(MATERIAL SUPPLIED begins)

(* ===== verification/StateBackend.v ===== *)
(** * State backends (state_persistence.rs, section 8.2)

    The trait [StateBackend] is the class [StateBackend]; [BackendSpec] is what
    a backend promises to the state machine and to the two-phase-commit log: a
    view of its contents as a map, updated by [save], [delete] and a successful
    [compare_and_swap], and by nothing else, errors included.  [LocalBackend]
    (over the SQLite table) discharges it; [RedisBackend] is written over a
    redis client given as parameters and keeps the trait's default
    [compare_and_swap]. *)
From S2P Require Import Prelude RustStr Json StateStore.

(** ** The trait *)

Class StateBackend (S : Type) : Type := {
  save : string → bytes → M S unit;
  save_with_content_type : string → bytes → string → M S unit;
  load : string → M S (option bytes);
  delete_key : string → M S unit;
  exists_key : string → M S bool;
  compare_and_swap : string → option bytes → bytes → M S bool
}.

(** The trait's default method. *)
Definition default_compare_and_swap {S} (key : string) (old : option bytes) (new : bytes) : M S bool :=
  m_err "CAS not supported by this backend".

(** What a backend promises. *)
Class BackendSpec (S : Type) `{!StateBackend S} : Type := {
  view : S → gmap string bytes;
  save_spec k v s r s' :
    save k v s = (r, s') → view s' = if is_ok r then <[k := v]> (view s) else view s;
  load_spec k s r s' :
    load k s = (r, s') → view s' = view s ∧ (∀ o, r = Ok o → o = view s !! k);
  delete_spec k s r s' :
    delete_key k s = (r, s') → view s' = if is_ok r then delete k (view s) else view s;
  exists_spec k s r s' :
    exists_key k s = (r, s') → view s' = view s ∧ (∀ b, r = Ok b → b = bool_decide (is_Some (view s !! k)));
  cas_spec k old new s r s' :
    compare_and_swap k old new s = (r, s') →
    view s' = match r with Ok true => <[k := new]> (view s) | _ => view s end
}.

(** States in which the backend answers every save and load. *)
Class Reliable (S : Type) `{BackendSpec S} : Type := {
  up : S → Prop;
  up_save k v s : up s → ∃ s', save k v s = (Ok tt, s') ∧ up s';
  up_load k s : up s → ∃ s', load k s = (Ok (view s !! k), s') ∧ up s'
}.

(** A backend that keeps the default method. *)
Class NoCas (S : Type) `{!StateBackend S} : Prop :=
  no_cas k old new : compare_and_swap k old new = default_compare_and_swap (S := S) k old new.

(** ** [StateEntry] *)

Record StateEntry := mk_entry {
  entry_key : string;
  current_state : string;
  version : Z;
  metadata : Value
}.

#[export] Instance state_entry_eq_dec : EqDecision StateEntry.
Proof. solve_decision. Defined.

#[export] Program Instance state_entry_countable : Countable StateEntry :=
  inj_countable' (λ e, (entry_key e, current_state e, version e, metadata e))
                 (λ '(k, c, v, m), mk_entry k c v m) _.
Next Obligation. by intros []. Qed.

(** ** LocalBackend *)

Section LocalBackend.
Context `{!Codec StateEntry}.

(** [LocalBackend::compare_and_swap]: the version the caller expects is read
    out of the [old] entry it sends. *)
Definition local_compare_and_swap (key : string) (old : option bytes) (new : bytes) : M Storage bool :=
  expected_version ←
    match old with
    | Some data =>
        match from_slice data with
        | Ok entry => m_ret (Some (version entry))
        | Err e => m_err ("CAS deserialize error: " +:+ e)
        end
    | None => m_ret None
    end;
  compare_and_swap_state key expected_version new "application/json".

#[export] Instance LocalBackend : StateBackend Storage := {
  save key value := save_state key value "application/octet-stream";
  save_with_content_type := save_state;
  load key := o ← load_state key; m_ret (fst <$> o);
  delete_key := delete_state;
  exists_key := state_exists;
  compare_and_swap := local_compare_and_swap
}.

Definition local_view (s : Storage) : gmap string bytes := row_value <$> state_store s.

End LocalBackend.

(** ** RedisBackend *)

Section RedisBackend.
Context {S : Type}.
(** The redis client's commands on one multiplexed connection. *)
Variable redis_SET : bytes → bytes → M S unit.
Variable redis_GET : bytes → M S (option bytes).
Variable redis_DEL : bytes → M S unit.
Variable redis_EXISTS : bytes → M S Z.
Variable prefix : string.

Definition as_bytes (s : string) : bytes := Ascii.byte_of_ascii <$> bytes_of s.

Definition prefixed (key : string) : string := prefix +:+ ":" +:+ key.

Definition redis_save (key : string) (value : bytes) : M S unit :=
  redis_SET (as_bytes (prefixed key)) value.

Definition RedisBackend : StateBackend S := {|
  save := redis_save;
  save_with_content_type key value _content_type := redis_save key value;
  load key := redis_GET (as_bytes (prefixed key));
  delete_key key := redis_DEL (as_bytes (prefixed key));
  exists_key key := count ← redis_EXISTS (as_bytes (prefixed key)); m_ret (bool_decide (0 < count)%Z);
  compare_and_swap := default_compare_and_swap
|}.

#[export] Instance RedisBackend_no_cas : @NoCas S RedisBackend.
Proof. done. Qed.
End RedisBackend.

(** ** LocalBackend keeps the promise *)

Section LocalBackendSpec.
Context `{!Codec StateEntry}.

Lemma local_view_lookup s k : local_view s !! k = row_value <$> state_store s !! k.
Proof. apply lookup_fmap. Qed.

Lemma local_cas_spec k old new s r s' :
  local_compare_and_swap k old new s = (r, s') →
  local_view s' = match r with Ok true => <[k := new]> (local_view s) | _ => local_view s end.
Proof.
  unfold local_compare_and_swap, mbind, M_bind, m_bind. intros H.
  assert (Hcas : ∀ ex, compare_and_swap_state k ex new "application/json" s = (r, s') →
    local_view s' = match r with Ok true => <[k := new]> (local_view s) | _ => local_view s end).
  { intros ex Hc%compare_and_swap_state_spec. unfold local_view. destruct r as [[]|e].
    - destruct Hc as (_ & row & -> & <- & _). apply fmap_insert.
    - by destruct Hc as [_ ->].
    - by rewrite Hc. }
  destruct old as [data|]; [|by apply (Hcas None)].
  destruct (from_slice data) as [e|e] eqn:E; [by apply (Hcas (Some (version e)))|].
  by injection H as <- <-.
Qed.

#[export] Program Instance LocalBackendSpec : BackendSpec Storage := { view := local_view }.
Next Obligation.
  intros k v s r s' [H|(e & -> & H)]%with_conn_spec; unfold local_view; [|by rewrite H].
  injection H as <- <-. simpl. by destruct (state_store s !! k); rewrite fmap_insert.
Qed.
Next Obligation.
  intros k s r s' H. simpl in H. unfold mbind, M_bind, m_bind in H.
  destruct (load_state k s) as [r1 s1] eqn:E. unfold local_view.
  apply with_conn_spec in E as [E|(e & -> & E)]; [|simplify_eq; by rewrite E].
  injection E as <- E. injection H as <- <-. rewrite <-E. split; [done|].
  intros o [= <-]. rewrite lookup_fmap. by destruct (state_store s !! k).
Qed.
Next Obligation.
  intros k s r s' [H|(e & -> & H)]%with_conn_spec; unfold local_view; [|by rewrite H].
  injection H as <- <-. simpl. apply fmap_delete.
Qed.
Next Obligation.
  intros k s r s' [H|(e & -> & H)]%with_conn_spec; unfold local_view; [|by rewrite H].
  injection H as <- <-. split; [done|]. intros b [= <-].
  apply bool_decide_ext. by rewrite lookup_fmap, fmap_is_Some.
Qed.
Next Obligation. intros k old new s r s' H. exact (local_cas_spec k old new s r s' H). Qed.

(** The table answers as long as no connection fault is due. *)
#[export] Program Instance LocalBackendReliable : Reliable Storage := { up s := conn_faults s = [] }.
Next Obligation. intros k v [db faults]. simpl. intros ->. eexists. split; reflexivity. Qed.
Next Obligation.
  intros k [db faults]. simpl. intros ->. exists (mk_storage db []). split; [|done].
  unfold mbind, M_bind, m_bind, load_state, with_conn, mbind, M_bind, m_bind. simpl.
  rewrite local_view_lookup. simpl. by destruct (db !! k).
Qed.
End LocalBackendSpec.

(MATERIAL SUPPLIED ends)

HOW TO COMPLETE THIS TASK:
The lines to copy run from the start of the records above through the line holding "(over the SQLite"; give them exactly, both ends included, and nothing else.

FINISHED EXERCISE:
(* ===== verification/StateBackend.v ===== *)
(** * State backends (state_persistence.rs, section 8.2)

    The trait [StateBackend] is the class [StateBackend]; [BackendSpec] is what
    a backend promises to the state machine and to the two-phase-commit log: a
    view of its contents as a map, updated by [save], [delete] and a successful
    [compare_and_swap], and by nothing else, errors included.  [LocalBackend]
    (over the SQLite table) discharges it; [RedisBackend] is written over a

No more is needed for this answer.